▶ Work required: Take from the material every line containing the string "holds" and copy it.

▶ Given records:

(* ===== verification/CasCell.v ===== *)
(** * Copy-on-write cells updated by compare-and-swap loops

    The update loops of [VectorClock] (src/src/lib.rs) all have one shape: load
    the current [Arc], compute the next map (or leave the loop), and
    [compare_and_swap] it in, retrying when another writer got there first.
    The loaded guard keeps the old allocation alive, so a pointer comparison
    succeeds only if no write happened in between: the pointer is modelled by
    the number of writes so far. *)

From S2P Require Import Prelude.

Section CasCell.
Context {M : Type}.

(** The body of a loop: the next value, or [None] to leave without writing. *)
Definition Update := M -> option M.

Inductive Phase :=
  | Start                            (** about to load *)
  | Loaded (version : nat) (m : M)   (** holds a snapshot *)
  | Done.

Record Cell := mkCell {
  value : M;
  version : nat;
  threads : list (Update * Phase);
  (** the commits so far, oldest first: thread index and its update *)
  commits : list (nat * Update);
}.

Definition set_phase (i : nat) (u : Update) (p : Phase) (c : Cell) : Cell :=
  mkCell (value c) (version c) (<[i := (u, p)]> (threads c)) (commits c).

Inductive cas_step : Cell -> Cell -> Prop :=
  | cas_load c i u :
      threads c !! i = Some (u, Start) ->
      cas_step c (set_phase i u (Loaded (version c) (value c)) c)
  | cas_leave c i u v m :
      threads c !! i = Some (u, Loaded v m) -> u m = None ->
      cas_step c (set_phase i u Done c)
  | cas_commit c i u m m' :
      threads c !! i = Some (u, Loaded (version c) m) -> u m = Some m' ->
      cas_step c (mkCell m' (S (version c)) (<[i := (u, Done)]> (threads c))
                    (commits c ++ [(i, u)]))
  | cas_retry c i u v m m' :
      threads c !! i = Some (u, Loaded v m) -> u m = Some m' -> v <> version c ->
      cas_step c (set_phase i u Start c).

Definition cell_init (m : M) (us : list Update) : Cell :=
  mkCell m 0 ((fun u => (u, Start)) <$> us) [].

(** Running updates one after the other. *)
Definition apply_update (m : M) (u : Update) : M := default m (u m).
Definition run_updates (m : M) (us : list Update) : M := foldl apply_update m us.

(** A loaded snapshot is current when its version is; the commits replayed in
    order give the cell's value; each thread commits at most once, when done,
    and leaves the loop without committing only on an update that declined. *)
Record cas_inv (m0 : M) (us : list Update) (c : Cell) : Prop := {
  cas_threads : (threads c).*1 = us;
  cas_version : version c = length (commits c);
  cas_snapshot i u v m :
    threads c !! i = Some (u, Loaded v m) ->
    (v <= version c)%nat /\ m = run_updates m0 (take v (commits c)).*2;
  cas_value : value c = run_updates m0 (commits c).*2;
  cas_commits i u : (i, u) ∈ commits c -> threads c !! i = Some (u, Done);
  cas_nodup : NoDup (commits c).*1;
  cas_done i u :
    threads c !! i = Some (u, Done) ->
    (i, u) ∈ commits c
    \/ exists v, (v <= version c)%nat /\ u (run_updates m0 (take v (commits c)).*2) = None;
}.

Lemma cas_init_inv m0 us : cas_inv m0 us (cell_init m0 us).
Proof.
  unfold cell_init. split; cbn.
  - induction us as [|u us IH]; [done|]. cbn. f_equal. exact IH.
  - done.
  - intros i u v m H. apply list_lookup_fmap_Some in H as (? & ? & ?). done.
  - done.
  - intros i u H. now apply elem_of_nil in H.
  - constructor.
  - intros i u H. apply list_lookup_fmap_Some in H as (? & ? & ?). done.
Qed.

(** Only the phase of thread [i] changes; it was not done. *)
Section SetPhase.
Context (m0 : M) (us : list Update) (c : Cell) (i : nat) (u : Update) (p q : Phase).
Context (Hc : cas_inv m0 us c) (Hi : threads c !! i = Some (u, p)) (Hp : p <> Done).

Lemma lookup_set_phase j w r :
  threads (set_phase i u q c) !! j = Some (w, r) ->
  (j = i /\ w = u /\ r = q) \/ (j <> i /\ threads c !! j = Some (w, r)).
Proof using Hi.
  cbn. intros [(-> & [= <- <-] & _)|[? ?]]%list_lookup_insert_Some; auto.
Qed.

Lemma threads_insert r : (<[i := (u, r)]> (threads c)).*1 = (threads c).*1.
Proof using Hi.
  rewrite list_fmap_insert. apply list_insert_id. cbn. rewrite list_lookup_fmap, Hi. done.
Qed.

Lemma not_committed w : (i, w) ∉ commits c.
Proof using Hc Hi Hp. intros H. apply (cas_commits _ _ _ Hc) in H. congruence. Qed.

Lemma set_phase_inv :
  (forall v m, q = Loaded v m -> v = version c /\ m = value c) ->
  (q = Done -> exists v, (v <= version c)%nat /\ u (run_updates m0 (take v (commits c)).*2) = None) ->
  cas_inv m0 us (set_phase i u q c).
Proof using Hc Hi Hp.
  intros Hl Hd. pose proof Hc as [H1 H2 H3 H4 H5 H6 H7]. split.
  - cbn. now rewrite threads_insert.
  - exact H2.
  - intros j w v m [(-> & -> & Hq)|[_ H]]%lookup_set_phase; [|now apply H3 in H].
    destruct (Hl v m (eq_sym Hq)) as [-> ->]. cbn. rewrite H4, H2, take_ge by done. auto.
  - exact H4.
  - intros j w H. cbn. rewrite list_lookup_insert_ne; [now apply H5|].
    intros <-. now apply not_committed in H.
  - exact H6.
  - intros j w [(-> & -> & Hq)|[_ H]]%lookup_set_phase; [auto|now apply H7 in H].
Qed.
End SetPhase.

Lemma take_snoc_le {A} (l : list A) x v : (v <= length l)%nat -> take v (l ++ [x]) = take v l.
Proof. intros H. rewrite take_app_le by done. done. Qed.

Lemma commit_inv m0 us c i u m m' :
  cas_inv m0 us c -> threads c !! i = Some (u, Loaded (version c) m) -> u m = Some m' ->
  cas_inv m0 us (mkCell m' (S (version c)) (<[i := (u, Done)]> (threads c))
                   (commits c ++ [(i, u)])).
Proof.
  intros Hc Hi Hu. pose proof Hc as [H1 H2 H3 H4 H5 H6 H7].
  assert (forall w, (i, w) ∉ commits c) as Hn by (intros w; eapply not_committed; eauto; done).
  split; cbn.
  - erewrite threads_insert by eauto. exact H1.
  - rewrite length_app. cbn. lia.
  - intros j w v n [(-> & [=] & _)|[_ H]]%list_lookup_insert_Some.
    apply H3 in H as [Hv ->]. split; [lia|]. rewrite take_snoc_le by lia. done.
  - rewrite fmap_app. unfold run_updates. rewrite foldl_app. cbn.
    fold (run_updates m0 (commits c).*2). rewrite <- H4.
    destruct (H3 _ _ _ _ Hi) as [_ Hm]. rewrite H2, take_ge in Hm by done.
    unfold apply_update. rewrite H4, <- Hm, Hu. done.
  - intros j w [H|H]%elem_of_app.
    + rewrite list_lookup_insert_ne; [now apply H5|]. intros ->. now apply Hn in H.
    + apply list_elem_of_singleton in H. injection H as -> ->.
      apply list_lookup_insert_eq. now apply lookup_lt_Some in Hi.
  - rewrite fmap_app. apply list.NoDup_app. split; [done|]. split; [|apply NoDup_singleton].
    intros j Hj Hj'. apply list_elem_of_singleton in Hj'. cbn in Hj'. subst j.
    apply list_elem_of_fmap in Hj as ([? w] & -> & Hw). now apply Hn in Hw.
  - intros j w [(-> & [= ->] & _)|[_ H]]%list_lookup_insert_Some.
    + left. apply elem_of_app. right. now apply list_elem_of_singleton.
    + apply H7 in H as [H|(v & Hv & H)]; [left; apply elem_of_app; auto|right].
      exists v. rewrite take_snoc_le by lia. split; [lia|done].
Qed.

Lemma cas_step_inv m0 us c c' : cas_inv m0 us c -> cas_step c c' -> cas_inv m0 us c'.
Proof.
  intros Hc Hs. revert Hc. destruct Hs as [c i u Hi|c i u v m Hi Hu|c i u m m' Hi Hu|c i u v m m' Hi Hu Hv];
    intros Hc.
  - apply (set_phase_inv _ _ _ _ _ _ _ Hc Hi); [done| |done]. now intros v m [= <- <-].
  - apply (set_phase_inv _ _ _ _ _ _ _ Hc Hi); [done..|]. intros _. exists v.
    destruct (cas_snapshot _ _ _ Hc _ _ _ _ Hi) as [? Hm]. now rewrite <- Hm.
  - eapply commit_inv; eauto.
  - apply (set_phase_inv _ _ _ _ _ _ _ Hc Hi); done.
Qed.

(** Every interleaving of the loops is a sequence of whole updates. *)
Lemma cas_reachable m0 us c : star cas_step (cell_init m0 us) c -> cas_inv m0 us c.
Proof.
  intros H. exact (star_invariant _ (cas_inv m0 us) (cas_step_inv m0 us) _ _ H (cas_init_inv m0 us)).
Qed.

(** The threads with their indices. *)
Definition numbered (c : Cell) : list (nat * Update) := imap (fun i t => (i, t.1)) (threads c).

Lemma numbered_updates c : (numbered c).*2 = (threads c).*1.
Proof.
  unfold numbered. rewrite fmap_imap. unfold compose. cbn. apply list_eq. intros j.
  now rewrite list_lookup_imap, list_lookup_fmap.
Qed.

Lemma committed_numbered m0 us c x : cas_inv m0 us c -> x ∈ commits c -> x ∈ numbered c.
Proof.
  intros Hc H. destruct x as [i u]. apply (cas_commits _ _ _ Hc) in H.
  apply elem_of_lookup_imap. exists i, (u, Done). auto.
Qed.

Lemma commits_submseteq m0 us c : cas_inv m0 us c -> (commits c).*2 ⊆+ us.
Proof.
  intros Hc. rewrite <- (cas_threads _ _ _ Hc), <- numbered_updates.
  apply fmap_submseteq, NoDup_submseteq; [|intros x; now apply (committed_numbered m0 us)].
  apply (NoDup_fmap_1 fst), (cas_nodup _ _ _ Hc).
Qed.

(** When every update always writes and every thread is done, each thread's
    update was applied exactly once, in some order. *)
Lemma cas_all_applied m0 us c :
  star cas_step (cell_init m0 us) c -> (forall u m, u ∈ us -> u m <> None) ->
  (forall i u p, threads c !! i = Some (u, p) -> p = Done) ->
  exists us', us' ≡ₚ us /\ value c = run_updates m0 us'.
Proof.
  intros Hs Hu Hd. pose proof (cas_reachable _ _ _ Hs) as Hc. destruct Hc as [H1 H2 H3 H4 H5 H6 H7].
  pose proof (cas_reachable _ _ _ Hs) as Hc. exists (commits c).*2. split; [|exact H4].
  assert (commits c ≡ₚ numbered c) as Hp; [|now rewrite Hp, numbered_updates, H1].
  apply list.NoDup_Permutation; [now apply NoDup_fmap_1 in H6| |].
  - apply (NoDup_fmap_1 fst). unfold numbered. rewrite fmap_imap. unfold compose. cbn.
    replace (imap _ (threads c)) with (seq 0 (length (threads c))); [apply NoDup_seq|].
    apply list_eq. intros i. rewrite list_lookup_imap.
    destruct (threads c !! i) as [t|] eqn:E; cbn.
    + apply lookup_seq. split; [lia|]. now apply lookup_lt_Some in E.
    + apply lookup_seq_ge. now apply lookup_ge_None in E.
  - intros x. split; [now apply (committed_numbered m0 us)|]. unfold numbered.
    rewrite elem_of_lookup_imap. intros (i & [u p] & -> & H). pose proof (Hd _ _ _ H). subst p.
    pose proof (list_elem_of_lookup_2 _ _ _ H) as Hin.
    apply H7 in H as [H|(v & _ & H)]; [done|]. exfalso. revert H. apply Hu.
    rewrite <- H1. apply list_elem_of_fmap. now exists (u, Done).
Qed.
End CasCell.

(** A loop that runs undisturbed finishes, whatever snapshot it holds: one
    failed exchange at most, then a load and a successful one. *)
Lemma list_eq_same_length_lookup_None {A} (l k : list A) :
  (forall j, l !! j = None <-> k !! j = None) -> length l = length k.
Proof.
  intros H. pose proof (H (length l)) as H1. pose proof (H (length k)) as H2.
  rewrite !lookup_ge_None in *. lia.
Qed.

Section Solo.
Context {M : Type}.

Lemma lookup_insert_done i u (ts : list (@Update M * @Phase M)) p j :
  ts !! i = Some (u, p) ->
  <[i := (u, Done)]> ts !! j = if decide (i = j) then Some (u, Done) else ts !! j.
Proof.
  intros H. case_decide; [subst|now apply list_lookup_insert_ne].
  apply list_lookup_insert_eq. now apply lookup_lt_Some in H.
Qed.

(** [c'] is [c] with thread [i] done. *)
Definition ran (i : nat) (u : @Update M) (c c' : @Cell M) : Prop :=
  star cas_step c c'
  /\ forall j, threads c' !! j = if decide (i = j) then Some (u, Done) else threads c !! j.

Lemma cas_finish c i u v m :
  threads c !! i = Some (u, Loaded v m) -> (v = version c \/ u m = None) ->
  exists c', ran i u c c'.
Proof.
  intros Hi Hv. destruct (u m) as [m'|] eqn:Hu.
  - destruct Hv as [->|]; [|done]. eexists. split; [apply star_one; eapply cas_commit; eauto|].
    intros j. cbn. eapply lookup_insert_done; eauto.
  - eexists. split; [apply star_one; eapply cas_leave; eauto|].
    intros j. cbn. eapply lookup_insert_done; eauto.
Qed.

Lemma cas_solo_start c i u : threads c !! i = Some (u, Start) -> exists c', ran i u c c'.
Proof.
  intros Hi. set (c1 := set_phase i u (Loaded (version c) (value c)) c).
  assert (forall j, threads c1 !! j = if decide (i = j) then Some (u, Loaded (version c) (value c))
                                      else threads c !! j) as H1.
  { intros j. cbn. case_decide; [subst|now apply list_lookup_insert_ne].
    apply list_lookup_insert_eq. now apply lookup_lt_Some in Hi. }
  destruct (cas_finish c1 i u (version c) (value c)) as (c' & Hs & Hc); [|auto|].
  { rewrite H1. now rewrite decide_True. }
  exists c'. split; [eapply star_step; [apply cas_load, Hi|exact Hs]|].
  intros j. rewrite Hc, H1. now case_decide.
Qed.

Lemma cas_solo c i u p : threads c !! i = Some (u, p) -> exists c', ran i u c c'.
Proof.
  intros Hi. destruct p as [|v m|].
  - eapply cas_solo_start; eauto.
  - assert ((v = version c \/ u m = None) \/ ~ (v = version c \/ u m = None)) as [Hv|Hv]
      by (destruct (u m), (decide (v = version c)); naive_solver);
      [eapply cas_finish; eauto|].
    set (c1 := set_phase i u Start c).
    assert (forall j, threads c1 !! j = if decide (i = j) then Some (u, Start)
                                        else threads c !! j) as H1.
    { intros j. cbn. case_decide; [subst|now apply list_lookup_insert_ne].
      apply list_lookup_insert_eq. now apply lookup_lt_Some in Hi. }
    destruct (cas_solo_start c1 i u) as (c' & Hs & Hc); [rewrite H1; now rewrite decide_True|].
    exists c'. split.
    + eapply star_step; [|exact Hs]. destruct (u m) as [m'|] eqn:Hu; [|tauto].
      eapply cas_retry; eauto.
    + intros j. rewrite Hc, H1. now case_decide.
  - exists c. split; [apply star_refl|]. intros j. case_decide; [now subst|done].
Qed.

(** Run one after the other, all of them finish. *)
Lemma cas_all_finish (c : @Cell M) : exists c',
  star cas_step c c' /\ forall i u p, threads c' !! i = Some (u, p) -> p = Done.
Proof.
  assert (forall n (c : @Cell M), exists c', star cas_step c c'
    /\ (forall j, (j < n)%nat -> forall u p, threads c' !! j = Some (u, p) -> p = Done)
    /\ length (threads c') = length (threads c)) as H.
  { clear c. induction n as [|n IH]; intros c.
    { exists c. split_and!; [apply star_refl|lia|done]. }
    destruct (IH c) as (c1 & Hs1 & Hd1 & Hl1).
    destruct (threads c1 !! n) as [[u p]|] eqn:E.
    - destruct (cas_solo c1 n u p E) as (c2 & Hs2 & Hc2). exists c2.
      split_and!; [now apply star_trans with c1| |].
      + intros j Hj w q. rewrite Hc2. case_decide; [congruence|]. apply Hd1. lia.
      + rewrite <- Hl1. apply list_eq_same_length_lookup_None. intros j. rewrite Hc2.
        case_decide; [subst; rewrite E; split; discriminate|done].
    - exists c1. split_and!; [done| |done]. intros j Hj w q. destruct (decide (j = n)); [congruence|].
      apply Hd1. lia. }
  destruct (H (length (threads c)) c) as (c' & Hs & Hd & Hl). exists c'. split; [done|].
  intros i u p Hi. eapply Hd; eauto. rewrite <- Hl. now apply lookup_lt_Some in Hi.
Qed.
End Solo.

▶ Result of this task:
  | Loaded (version : nat) (m : M)   (** holds a snapshot *)
(** A loop that runs undisturbed finishes, whatever snapshot it holds: one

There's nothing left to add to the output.